Personal information
- Full name: Terence Constantinou
- Born: 25 April 1989 (age 37) Gordon, Victoria, Australia,
- Height: 178 cm (5 ft 10 in)
- Weight: 94 kg (14 st 11 lb)

Playing information
- Position: Centre, Fullback, Second-row, Lock
Representative
| Years | Team | Pld | T | G | FG | P |
| 2013– | Greece | 16 | 14 | 0 | 0 | 56 |
- Source: As of 30 October 2022

= Terry Constantinou =

Greece international rugby league footballer

Terry Constantinou (born 25 April 1989) is a Greece international rugby league footballer who plays for the Sunbury Tigers.

==Early life==
Constantinou was born in Gordon, Victoria and is of Greek descent through his paternal grandparents and his mother.

Constantinou attended Parade College in Bundoora, Victoria, graduating in the class of 2006.

==Playing career==
Constantinou started playing Rugby League at the age of 14, making a number of Victorian Junior Representative sides and Melbourne Storm junior academy sides.

In 2013, Constantinou made his debut for the Greek side against Hungary, scoring 3 tries in their 90 - 0 win.
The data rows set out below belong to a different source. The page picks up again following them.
(** The loop of lines 233-239, with [n] iterations left. *)
Fixpoint invite_loop (stu_id INVITE_URL : string) (post_data : dict) (n : nat)
    : M Call value :=
  match n with
  | O => mret VNone
  | S n' =>
      '(errmsg, retrys) ← _post_and_parse INVITE_URL post_data (timeout CONFIG)
                             (Some (_invite_parser stu_id));
      if is_none errmsg then
        logger_info [Text ("成功向" ++ stu_id ++ "发送邀请")]
      else
        logger_warning [Text ("向" ++ stu_id ++ "发送邀请失败："); Formatted errmsg] ;;
        match retrys with
        | None => mret VNone
        | Some _ => invite_loop stu_id INVITE_URL post_data n'
        end
  end.

Definition _invite_to_wechat (stu_id : string) (retry_times : Z) : M Call value :=
  let INVITE_URL := build_full_url "/invite_user" (Some (api_url CONFIG)) in
  let post_data := [("user", VStr stu_id);
                    ("secret", hasher_encode CONFIG stu_id)] in
  invite_loop stu_id INVITE_URL post_data (Z.to_nat retry_times).

Definition call_invite_to_wechat (a : invite_args) : M Call value :=
  _invite_to_wechat (ia_stu_id a) (ia_retry_times a).

(** *** [invite_to_wechat] (lines 242-244)

    [ref_invite_to_wechat a] is what a job keeps of [_invite_to_wechat]
    and the arguments [a]. *)
Variable ref_invite_to_wechat : invite_args -> Call.

Definition invite_to_wechat (stu_id : ident) (retry_times : Z) (multithread : bool)
    : M Call value :=
  let caller := _get_caller CONFIG call_invite_to_wechat ref_invite_to_wechat
                  multithread NRNone in
  caller {| ia_stu_id := str stu_id; ia_retry_times := retry_times |}.

(** *** [send_verify_code] (lines 208-220)

    [strftime t format] is [t.strftime(format)]. *)
Variable strftime : datetime -> string -> string.
Variable ref_send_wechat : send_args -> Call.

Definition verify_message (captcha time : string) : string :=
  "YPPF登录验证" ++ newline
  ++ "您的账号正在进行企业微信验证" ++ newline ++ "本次请求的验证码为："
  ++ "<div class=" ++ dquote ++ "highlight" ++ dquote ++ ">" ++ captcha ++ "</div>"
  ++ "发送时间：" ++ time.

Definition send_verify_code (stu_id : ident) (captcha url : string) : M Call value :=
  now ← datetime_now;
  let time := strftime now "%m月%d日 %H:%M:%S" in
  let message := verify_message captcha time in
  (if String.eqb url "" then
     send_wechat CONFIG build_full_url ref_send_wechat [stu_id] message ""
       true None None true true 1
   else
     send_wechat CONFIG build_full_url ref_send_wechat [stu_id] message ""
       true (Some (build_full_url url None)) (Some "登录") true true 1) ;;
  mret VNone.

End Invite.

(** A world for invitations whose server answers every request with
    [reply]. *)
Definition example_invite_world (reply : res raw_response) : world invite_args := {|
  w_server := fun _ _ => reply;
  w_posts := [];
  w_clock := fun n => 63800000000000000 + Z.of_nat n;
  w_reads := 0;
  w_jobs := [];
  w_log := [];
|}.

(** A clock display for the samples. *)
Definition example_strftime (t : datetime) (format : string) : string :=
  "11月03日 13:32:00".

(** [example_config_sync] with another batch size. *)
Definition example_config_batch (size : Z) : wechat_config := {|
  receivers := None;
  blacklist := ∅;
  multithread := false;
  retry := true;
  send_batch := size;
  timeout := VInt 15;
  api_url := "https://wechat.example";
  hasher_encode := fun message => VStr ("sha256:" ++ message);
|}.

(** [example_config_sync] with an allow-list that is set and empty. *)
Definition example_config_closed : wechat_config := {|
  receivers := Some ∅;
  blacklist := ∅;
  multithread := false;
  retry := true;
  send_batch := 2;
  timeout := VInt 15;
  api_url := "https://wechat.example";
  hasher_encode := fun message => VStr ("sha256:" ++ message);
|}.

(** * Properties *)

(** ** Strings *)

Lemma string_take_drop (k : nat) (s : string) : string_take k s ++ string_drop k s = s.
Proof.
  revert s. induction k as [|k IH]; intros [|c s]; cbn; try done.
  change (String c (string_take k s ++ string_drop k s) = String c s). by rewrite IH.
Qed.

Lemma string_drop_length (k : nat) (s : string) :
  (String.length (string_drop k s) ≤ String.length s)%nat.
Proof.
  revert s. induction k as [|k IH]; intros [|c s]; cbn; try lia.
  specialize (IH s). lia.
Qed.

(** Iterating over a string loses nothing of it: the fuel is enough. *)
Lemma str_chars_concat (s : string) : String.concat "" (str_chars s) = s.
Proof.
  unfold str_chars.
  assert (∀ fuel s, (String.length s ≤ fuel)%nat ->
            String.concat "" (str_chars_aux fuel s) = s) as H; [|by apply H].
  clear s. induction fuel as [|fuel IH]; intros [|c s] Hlen; cbn in *; try done; [lia|].
  specialize (IH (string_drop (utf8_tail_len c) s)).
  pose proof (string_drop_length (utf8_tail_len c) s).
  destruct (str_chars_aux fuel (string_drop (utf8_tail_len c) s)) as [|x l] eqn:E.
  - rewrite <- (string_take_drop (utf8_tail_len c) s) at 2.
    rewrite <- IH by lia. cbn. f_equal.
    induction (string_take (utf8_tail_len c) s) as [|a t IHt]; [done|].
    change (String a t = String a (t ++ "")). by rewrite <- IHt.
  - rewrite IH by lia.
    change (String c (string_take (utf8_tail_len c) s ++ string_drop (utf8_tail_len c) s)
            = String c s).
    by rewrite string_take_drop.
Qed.

(** ** The user filter *)

Lemma sorted_Permutation (s : gset string) : sorted s ≡ₚ elements s.
Proof. apply merge_sort_Permutation. Qed.

Lemma elem_of_sorted (s : gset string) (x : string) : x ∈ sorted s ↔ x ∈ s.
Proof. rewrite sorted_Permutation. apply elem_of_elements. Qed.

Lemma list_to_set_sorted (s : gset string) : list_to_set (sorted s) = s.
Proof.
  apply set_eq. intros x.
  rewrite elem_of_list_to_set. apply elem_of_sorted.
Qed.

Lemma fmap_str_IdStr (l : list string) : str <$> (IdStr <$> l) = l.
Proof. induction l as [|x l IH]; [done | by cbn; f_equal]. Qed.

Lemma get_available_users_unfold CONFIG users :
  _get_available_users CONFIG users
  = sorted (available CONFIG (list_to_set (str <$> users))).
Proof. reflexivity. Qed.

Lemma elem_of_available CONFIG (s : gset string) x :
  x ∈ available CONFIG s ↔
  x ∈ s ∧ match receivers CONFIG with Some r => x ∈ r | None => True end
        ∧ x ∉ blacklist CONFIG.
Proof.
  unfold available. destruct (receivers CONFIG) as [r|]; case_bool_decide as Hb;
    try rewrite Hb; set_solver.
Qed.

Lemma available_idemp CONFIG s :
  available CONFIG (available CONFIG s) = available CONFIG s.
Proof. apply set_eq. intros x. rewrite !elem_of_available. tauto. Qed.

(** C4. [_get_available_users] returns a list of strings that is sorted and
    has no duplicates; its elements are exactly the strings of the given
    identifiers that are in the allow-list, when one is configured, and
    not in the block-list.  With allow-list {"1","2"} and block-list {"2"},
    the identifiers [1, 2, 2, 3] give ["1"]. *)
Theorem get_available_users_spec (CONFIG : wechat_config) (users : list ident) :
  let out := _get_available_users CONFIG users in
  StronglySorted String.le out ∧
  NoDup out ∧
  (∀ s : string, s ∈ out ↔
     (∃ u, u ∈ users ∧ s = str u) ∧
     match receivers CONFIG with Some r => s ∈ r | None => True end ∧
     s ∉ blacklist CONFIG) ∧
  _get_available_users example_config [IdInt 1; IdInt 2; IdInt 2; IdInt 3] = ["1"].
Proof.
  intros out. subst out. rewrite get_available_users_unfold.
  split; [|split; [|split]].
  - apply (StronglySorted_merge_sort _); apply _.
  - rewrite sorted_Permutation. apply NoDup_elements.
  - intros s.
    rewrite elem_of_sorted, elem_of_available, elem_of_list_to_set, list_elem_of_fmap.
    split; intros ([u [? ?]] & ? & ?); (split; [exists u|]); auto.
  - vm_compute. reflexivity.
Qed.

(** C9. Filtering the output of [_get_available_users] again gives the
    same list. *)
Theorem get_available_users_idempotent (CONFIG : wechat_config) (users : list ident) :
  _get_available_users CONFIG (IdStr <$> _get_available_users CONFIG users)
  = _get_available_users CONFIG users.
Proof.
  rewrite !get_available_users_unfold, fmap_str_IdStr, list_to_set_sorted.
  by rewrite available_idemp.
Qed.

(** ** Slices and [join] *)

Lemma str_join_strings (sep : string) (l : list string) :
  str_join sep (VStr <$> l) = Ok (String.concat sep l).
Proof.
  induction l as [|x [|y l] IH]; [done|done|].
  change (str_join sep (VStr <$> x :: y :: l))
    with (r ← str_join sep (VStr <$> y :: l); Ok (x ++ sep ++ r)%string).
  rewrite IH. reflexivity.
Qed.

Lemma slice_nonneg {A} (l : list A) (lo hi : Z) :
  0 <= lo -> 0 <= hi ->
  slice l lo hi = drop (Z.to_nat lo) (take (Z.to_nat hi) l).
Proof.
  intros Hlo Hhi. unfold slice, slice_bound.
  destruct (Z.ltb_spec lo 0); [lia|]. destruct (Z.ltb_spec hi 0); [lia|].
  destruct (Z.le_ge_cases hi (Z.of_nat (length l))) as [Hh|Hh].
  - rewrite (Z.min_l hi) by done.
    destruct (Z.le_ge_cases lo (Z.of_nat (length l))) as [Hl|Hl].
    + by rewrite (Z.min_l lo).
    + rewrite (Z.min_r lo), Nat2Z.id by done.
      rewrite !drop_ge; [done| |]; rewrite length_take; lia.
  - rewrite (Z.min_r hi), Nat2Z.id by done.
    rewrite firstn_all, (take_ge l (Z.to_nat hi)) by lia.
    destruct (Z.le_ge_cases lo (Z.of_nat (length l))) as [Hl|Hl].
    + by rewrite (Z.min_l lo).
    + rewrite (Z.min_r lo), Nat2Z.id by done.
      rewrite !drop_ge; [done| |]; lia.
Qed.

Lemma slice_last {A} (l : list A) (k : Z) :
  0 < k ->
  slice l (- k) (Z.of_nat (length l)) = drop (length l - Z.to_nat k) l.
Proof.
  intros Hk. unfold slice, slice_bound.
  destruct (Z.ltb_spec (- k) 0); [|lia].
  destruct (Z.ltb_spec (Z.of_nat (length l)) 0); [lia|].
  rewrite Z.min_id, Nat2Z.id, firstn_all. f_equal. lia.
Qed.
In 2017, Constantinou was selected in the Australian Combined Affiliated States team to play as part of their 2017 Rugby League World Cup preparations.

In 2022, Constantinou was named in the Greece squad for the 2021 Rugby League World Cup, the first ever Greek Rugby League squad to compete in a World Cup. Terry Constantinou played in all 3 of Greece's Rugby League World Cup games against France, Samoa and England respectively. Constantinou was chosen as the captain of the Greek side for their 2nd Round match against Samoa.

In addition to his playing career, Constantinou served as an assistant coach of the Melbourne Storm SG Ball Cup side (formerly known as the Victoria Thunderbolts).